As crianças criadas sem limite quanto ao aspecto da compra tratam os objetos de

consumo como constituintes de si mesmas: necessitam declarar sua identidade

através das grifes de roupa que usam, da marca do carro, etc. O ter, e não o ser, as

define. [...] Essa forma de estruturar a percepção de si e do outro repercute na

capacidade de amar diminuída, dos meninos e meninas de agora. (apud HAULY,

2009, p.28)

Neste aspecto, vale ressaltar que os pais, ao carregarem a culpa de não poder

compartilhar muitos momentos ao lado dos filhos, devido à “escravidão” que a sociedade

capitalista os impõem, fazendo com que haja uma forte tendência à ausência do convívio

familiar, acreditam que esse vazio possa ser preenchido com roupas de marcas famosas,

brinquedos, jogos eletrônicos, produtos de beleza, dentre outros.

Tendo em vista que as crianças são um público fácil de convencer, até porque

possuem desejos e fantasias, gostam de novidades e são extremamente curiosas, a publicidade

não mede esforços para garantir a venda dos produtos através da linguagem persuasiva.

Convém salientar, contudo, que a vaidade excessiva, nesta faixa etária, estimulada pelos

anúncios publicitários, pode acarretar problemas no desenvolvimento da criança, que está em

fase de construção de sua personalidade.

33

Nesse sentido, a publicidade influencia no padrão de beleza das crianças, na medida

em que ‘planta’ nelas o desejo de comprar os produtos cosméticos, usar roupas da moda,

realizar cortes de cabelo e se comportarem como os artistas que aparecem nas propagandas

comerciais. Dessa forma, o despertar do interesse nas crianças para os cuidados com a

imagem está fortemente associado aos padrões estéticos divulgados pela publicidade, através

das propagandas que têm como personagens os cantores, os atores, as atrizes, os jogadores

etc. Além da natural preferência que os pequeninos têm pelos Heróis e por personagens dos

desenhos animados, aos quais os produtos de beleza e higiene pessoal estão, na maioria das

vezes, associados.

Nesse contexto, cabe destacar que o status de felicidade e sucesso também é

reforçado pelos padrões de beleza impostos pela publicidade, tais como corpos malhados,

cabelos sedosos, lisos ou levemente encaracolados, pele branca, e que precisam,

essencialmente, usar roupas luxuosas e caras, para revelar, ainda que sob forma de engodo, o

alto poder aquisitivo. No caso do público feminino, os rostos também devem estar bem

maquiados e as unhas compridas, com os esmaltes que correspondam às cores da moda. No

entanto, esses padrões não correspondem a grande parte das mulheres brasileiras,

principalmente no que diz respeito à pele e ao cabelo, uma vez que no Brasil há uma

miscigenação de raças: negras, índias, brancas, entre outras.

Ainda com relação aos padrões estéticos, é muito comum ver os meninos

colecionando camisetas do “Ben10” (personagem de desenho) e as meninas indo ao salão de

beleza pintar as unhas e fazer escova nos cabelos (a fim de deixá-los lisinhos, como nas

imagens de Xampu que as propagandas mostram). Sem falar das escovas progressivas e

tinturas, que envolvem produtos químicos, os quais têm sido utilizados cada vez mais

precocemente. E há, ainda, os cortes de cabelo, que precisam estar semelhantes aos dos

personagens televisivos e dos artistas que aparecem nas revistas.

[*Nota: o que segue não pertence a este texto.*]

(** ** WormData.fetch: what a returned value is *)

(** Whatever [fetch] returns, it has sent exactly one request, for a string
    identifier; and a value other than [None] is the [data] member of the
    mapping found under the field name in a response that is a mapping. *)
Theorem fetch_returns_data_member net baseUrl id datum s v s' :
  fetch net baseUrl id datum s = (Ok v, s') ->
  exists i, id = VStr i
    /\ s' = logged (url_of baseUrl i datum) s
    /\ (v = VNone
        \/ exists d d', net (url_of baseUrl i datum) = Body (VDict d)
             /\ assoc datum d = Some (VDict d')
             /\ assoc "data" d' = Some v).
Proof.
  intros Hrun. apply fetch_ok in Hrun as (i & -> & Hr & ->).
  exists i. split; [reflexivity | split; [reflexivity|]].
  revert Hr. unfold response, fetch, endpoint, str_add, bind, lift, requests_get,
    and_then, ret.
  fold (url_of baseUrl i datum). cbn [trace data fst].
  destruct (net (url_of baseUrl i datum)) as [| |j]; cbn [json fst].
  - discriminate.
  - intros [= <-]. by left.
  - destruct j as [| | |x|l|d]; cbn [contains getitem fst]; try discriminate.
    + destruct (substring_of datum x); cbn [fst]; [discriminate|].
      intros [= <-]. by left.
    + destruct (existsb (is_str datum) l); cbn [fst]; [discriminate|].
      intros [= <-]. by left.
    + destruct (assoc datum d) as [jd|] eqn:Ed; cbn [fst];
        [|intros [= <-]; by left].
      destruct jd as [| | |x|l|d']; cbn [contains getitem fst]; try discriminate.
      * destruct (substring_of "data" x); cbn [fst]; [discriminate|].
        intros [= <-]. by left.
      * destruct (existsb (is_str "data") l); cbn [fst]; [discriminate|].
        intros [= <-]. by left.
      * destruct (assoc "data" d') as [x|] eqn:Ed'; cbn [fst];
          [|intros [= <-]; by left].
        intros [= <-]. right. by exists d, d'.
Qed.

Lemma fetch_returns_data_member_witness :
  exists i, VStr "WBGene00001234" = VStr i
    /\ logged (url_of GENE_BASE "WBGene00001234" "sequence_name") (WState [] ∅)
       = logged (url_of GENE_BASE i "sequence_name") (WState [] ∅)
    /\ (VStr "abc-1" = VNone
        \/ exists d d', server [] (url_of GENE_BASE i "sequence_name") = Body (VDict d)
             /\ assoc "sequence_name" d = Some (VDict d')
             /\ assoc "data" d' = Some (VStr "abc-1")).
Proof.
  apply (fetch_returns_data_member (server []) GENE_BASE (VStr "WBGene00001234")
           "sequence_name" (WState [] ∅) (VStr "abc-1")).
  by vm_compute.
Defined.

(** ** CuffLinkDatabase: the keys of the store, and rows with repeated titles *)

Lemma last_row_is_Some k rows :
  is_Some (last_row k rows) <-> exists row, In row rows /\ head row = Some k.
Proof.
  induction rows as [|row rows IH]; simpl.
  - split; [intros [? [=]] | intros (? & [] & _)].
  - destruct (last_row k rows) as [r|].
    + split; [intros _ | by eauto].
      destruct (proj1 IH (ltac:(eauto))) as (row' & Hin & Hh). eauto.
    + destruct row as [|k' cells].
      * split; [intros [? [=]]|]. intros (row' & [<-|Hin] & Hh); [discriminate|].
        apply IH. eauto.
      * destruct (String.eqb_spec k' k) as [->|Hne].
        -- split; [intros _ | by eauto]. exists (k :: cells). by split; [left|].
        -- split; [intros [? [=]]|]. intros (row' & [<-|Hin] & Hh).
           ++ simpl in Hh. congruence.
           ++ apply IH. eauto.
Qed.

Lemma load_rows_ok headers rows :
  forall acc d, load_rows headers rows acc = Ok d ->
    Forall (fun r => r <> []) rows /\ size d <= size acc + length rows.
Proof.
  induction rows as [|row rows IH]; intros acc d; simpl.
  - intros [= <-]. split; [constructor | lia].
  - destruct row as [|key cells]; [discriminate|]. intros Hd.
    destruct (IH _ _ Hd) as [Hne Hsize]. split; [by constructor|].
    pose proof (map_size_insert key (dict_zip headers (key :: cells)) acc) as Hi.
    destruct (acc !! key); simpl in Hi; lia.
Qed.

(** A load that succeeds has read a header line and data rows that all have
    a first cell.  The keys of the store are exactly the first cells of the
    data rows, so there are at most as many as data rows; [get] answers
    [None] for every other key. *)
Theorem CuffLinkDatabase_keys rows d :
  CuffLinkDatabase rows = Ok d ->
  exists headers data_rows,
    rows = headers :: data_rows
    /\ Forall (fun r => r <> []) data_rows
    /\ (forall k, is_Some (get d k)
          <-> exists row, In row data_rows /\ head row = Some k)
    /\ size (getAll d) <= length data_rows.
Proof.
  destruct rows as [|headers data_rows]; [discriminate|]. simpl. intros Hd.
  destruct (load_rows_ok _ _ _ _ Hd) as [Hne Hsize].
  exists headers, data_rows. split; [reflexivity | split; [exact Hne | split]].
  - intros k. destruct (load_rows_lookup headers data_rows ∅ Hne) as (d' & Hd' & Hk).
    rewrite Hd in Hd'. injection Hd' as <-.
    unfold get. rewrite Hk, <- last_row_is_Some.
    destruct (last_row k data_rows); [by split; eauto|].
    rewrite lookup_empty. split; intros [? [=]].
  - unfold getAll. by rewrite map_size_empty in Hsize.
Qed.
(** * SimplePlayback: the player of [player.h], the network reader of
    [networkReader.h] and [main], embedded shallowly, with the properties of
    the playback specification that hold of them and further properties of
    the code.

    Conventions of the embedding.
    - [char] is the signed 8-bit type of the x86-64 System V ABI, a [Z] in
      [-128, 127]; [int16_t], [int] and [size_t] are [Z] with the
      wrap-around of each conversion written out ([to_char], [to_int16],
      [to_int], [to_size_t]).
    - [double] is Rocq's primitive binary64 [float]; the arithmetic of
      [setMixingLevel] and of the mixing loops is IEEE 754 arithmetic.
    - What the code obtains from outside (the files, the clock, the content
      of freshly allocated arrays, the delay the rate profile imposes) is
      read from an environment [Env], indexed by a world counter.
    - Calls on the output streams, on [std::cerr]/[std::cout] and
      [sleep_for] are recorded, in program order, in a trace of [Event]s.
      An event of a stream is the call made on it: the player keeps no
      state of its two [ofstream]s. What a call hands over reaches the file
      when the stream is open and has not failed, as it is from the one
      [open()] of [main] to its [close()]; a [close()] that finds a failed
      stream, and what [open()] does to streams that are open already, are
      outside the embedding.
    - The two input files are loaded as [init()] and [initWaveform()] load
      a file of an even number of bytes below 2 GiB: [int length] holds the
      size, and [length / 2] samples take all of its bytes. The properties
      of what is loaded carry both conditions.
    - The rate profile of the network reader is embedded on its own, with
      [cos] of the C library and the random draws as parameters; [read]
      takes the delay it computes from the environment. *)

From Stdlib Require Import String ZArith List Lia Bool Arith Sorted.
From Stdlib Require Import Floats.
Import ListNotations.
Open Scope Z_scope.
(** * suds_marketo: the Marketo SOAP facade, embedded and verified

    The development follows [suds_marketo/__init__.py]:

    - [Digest]: [hashlib.sha1] and [hmac.new] on byte strings, and the
      module-level function [sign];
    - [Py]: the Python values the facade handles, the heap of suds objects
      and lists, and the state-and-exception monad the methods run in;
    - [Facade]: the class [Client] ([__init__], [__getattribute__],
      [set_header], [call_service] and the convenience builders);
    - the properties of the specification, one theorem each;
    - further properties of the methods, read off the source (X1, X2, ...). *)

From Stdlib Require Import ZArith List String Ascii Lia Bool.
From stdpp Require Import base list.
Import ListNotations.

Set Warnings "-register-all".

(* ===================================================================== *)
(** * Byte strings, SHA-1 and HMAC                                        *)
(* ===================================================================== *)

Module Digest.

Local Open Scope Z_scope.

(** A Python 2 [str] is a byte string: a [string] here, one [ascii] per
    byte.  The digest code works on the byte values. *)
Definition bytes_of_string (s : string) : list Z :=
  map (fun c => Z.of_N (N_of_ascii c)) (list_ascii_of_string s).

Definition w32 (x : Z) : Z := x mod 2 ^ 32.

Definition rotl (n x : Z) : Z :=
  w32 (Z.lor (Z.shiftl x n) (Z.shiftr x (32 - n))).

(** Big-endian encoding of [x] on [n] bytes. *)
Fixpoint be_bytes (n : nat) (x : Z) : list Z :=
  match n with
  | O => []
  | S n' => (x / 2 ^ (8 * Z.of_nat n')) mod 256 :: be_bytes n' x
  end.

Definition be_word (bs : list Z) : Z :=
  fold_left (fun acc b => acc * 256 + b) bs 0.

(** FIPS 180 padding: a 1 bit, zeros up to 56 mod 64, the bit length on 8
    bytes. *)
Definition sha1_pad (msg : list Z) : list Z :=
  let len := Z.of_nat (length msg) in
  let zeros := Z.to_nat ((55 - len) mod 64) in
  msg ++ 128 :: repeat 0 zeros ++ be_bytes 8 (8 * len).

Fixpoint chunks (fuel n : nat) (l : list Z) : list (list Z) :=
  match fuel with
  | O => []
  | S fuel' =>
      match l with
      | [] => []
      | _ => firstn n l :: chunks fuel' n (skipn n l)
      end
  end.

Definition words_of_block (block : list Z) : list Z :=
  map be_word (chunks 16 4 block).

(** The message schedule, most recent word first: with [w] holding
    [w(i-1) .. w(0)], the next word is
    [rotl 1 (w(i-3) xor w(i-8) xor w(i-14) xor w(i-16))]. *)
Fixpoint expand (n : nat) (w : list Z) : list Z :=
  match n with
  | O => w
  | S n' =>
      let x := rotl 1 (Z.lxor (Z.lxor (nth 2 w 0) (nth 7 w 0))
                              (Z.lxor (nth 13 w 0) (nth 15 w 0))) in
      expand n' (x :: w)
  end.

Definition schedule (block : list Z) : list Z :=
  rev (expand 64 (rev (words_of_block block))).

Definition sha1_f (i : nat) (b c d : Z) : Z :=
  if (i <? 20)%nat then Z.lor (Z.land b c) (Z.land (Z.lxor b 4294967295) d)
  else if (i <? 40)%nat then Z.lxor (Z.lxor b c) d
  else if (i <? 60)%nat then
    Z.lor (Z.lor (Z.land b c) (Z.land b d)) (Z.land c d)
  else Z.lxor (Z.lxor b c) d.

Definition sha1_k (i : nat) : Z :=
  if (i <? 20)%nat then 1518500249
  else if (i <? 40)%nat then 1859775393
  else if (i <? 60)%nat then 2400959708
  else 3395469782.

Definition regs : Type := Z * Z * Z * Z * Z.

Definition sha1_round (st : nat * regs) (w : Z) : nat * regs :=
  let '(i, (a, b, c, d, e)) := st in
  let temp := w32 (rotl 5 a + sha1_f i b c d + e + sha1_k i + w) in
  (S i, (temp, a, rotl 30 b, c, d)).

Definition sha1_block (h : regs) (block : list Z) : regs :=
  let '(h0, h1, h2, h3, h4) := h in
  let '(_, (a, b, c, d, e)) := fold_left sha1_round (schedule block) (O, h) in
  (w32 (h0 + a), w32 (h1 + b), w32 (h2 + c), w32 (h3 + d), w32 (h4 + e)).

Definition sha1_init : regs :=
  (1732584193, 4023233417, 2562383102, 271733878, 3285377520).

(** [hashlib.sha1(msg).digest()]: 20 bytes. *)
Definition sha1 (msg : list Z) : list Z :=
  let padded := sha1_pad msg in
  let '(h0, h1, h2, h3, h4) :=
    fold_left sha1_block (chunks (length padded) 64 padded) sha1_init in
  be_bytes 4 h0 ++ be_bytes 4 h1 ++ be_bytes 4 h2 ++ be_bytes 4 h3
    ++ be_bytes 4 h4.

(** [hmac.new(key, msg, digestmod).digest()] for a digest of block size
    [blocksize]: a key longer than a block is hashed first, then padded with
    zero bytes; the inner hash runs over [key xor 0x36 .. ++ msg], the outer
    over [key xor 0x5C .. ++ inner]. *)
Definition hmac_new (digest : list Z -> list Z) (blocksize : nat)
    (key msg : list Z) : list Z :=
  let key1 := if (blocksize <? length key)%nat then digest key else key in
  let key2 := key1 ++ repeat 0 (blocksize - length key1) in
  let inner := digest (map (Z.lxor 54) key2 ++ msg) in
  digest (map (Z.lxor 92) key2 ++ inner).

Definition hmac_sha1 (key msg : list Z) : list Z :=
  hmac_new sha1 64 key msg.

Definition hexchars : list ascii := list_ascii_of_string "0123456789abcdef".

Definition hex_digit (n : Z) : ascii :=
  nth (Z.to_nat (n mod 16)) hexchars "0"%char.

(** [hexdigest()]: two lowercase hexadecimal digits per byte. *)
Fixpoint hexdigest (bs : list Z) : string :=
  match bs with
  | [] => EmptyString
  | b :: bs' => String (hex_digit (b / 16)) (String (hex_digit b) (hexdigest bs'))
  end.

(** [str.lower()] on a byte string: the letters A-Z move to a-z. *)
Definition lower_char (c : ascii) : ascii :=
  let n := N_of_ascii c in
  if ((65 <=? n) && (n <=? 90))%N then ascii_of_N (n + 32) else c.

Fixpoint lower (s : string) : string :=
  match s with
  | EmptyString => EmptyString
  | String c s' => String (lower_char c) (lower s')
  end.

De acordo com PEREIRA (2002), na lógica do capitalismo a criança é vista como

um indivíduo independente do adulto e elevada ao status de cliente, ou seja, é tratada como

uma pessoa que gasta, consome e é muito exigente. Não à toa que o mercado brasileiro de

beleza tem crescido de forma alarmante atualmente, passando da sexta posição ocupada em

2000 para a terceira em 2007, ficando apenas atrás dos EUA e do Japão (Conforme dados da

ABIHPEC - Associação Brasileira da Indústria de Higiene Pessoal, Perfumaria e

Cosméticos).

34

Segundo HARADA (2008), na ANVISA (Agência Nacional de Vigilância Sanitária),

existem 3,5 mil produtos registrados voltados ao público infantil. Dessa maneira, o mercado

brasileiro de cosmético, voltado para crianças, ocupa o segundo lugar no ranking mundial,

levando em consideração os 50 milhões de consumidores infantis brasileiros, que representam

29,6% da população do Brasil.5

Portanto, é possível afirmar que no Brasil, diferentemente de outros países

(principalmente os desenvolvidos), a prática do consumo se faz presente de forma

significativa na vida da população, em especial nas datas comemorativas, em que a

publicidade, utilizando-se da linguagem sedutora e apelativa, divulga uma série de produtos,

não poupando nem mesmo as crianças:

A prática do consumo é incentivada por todo o sistema sócio-econômico além do

cultural. Em época de Natal, São João e outras datas comemorativas nacionais e

regionais, por exemplo, a pressão de consumo é intensificada. Os shoppings e o

comércio ficam lotados e o horário de atendimento é prolongado. Não se pode

deixar de destacar a importância da publicidade como um dos elementos moldadores

de comportamentos na atualidade. [...] Independente de classe social, raça ou cor, a

maioria das pessoas participa ou tem o desejo de estar incluído neste sistema repleto

de símbolos – dentre elas, as crianças. (ARGOLO E OLIVEIRA, 2009, p.4)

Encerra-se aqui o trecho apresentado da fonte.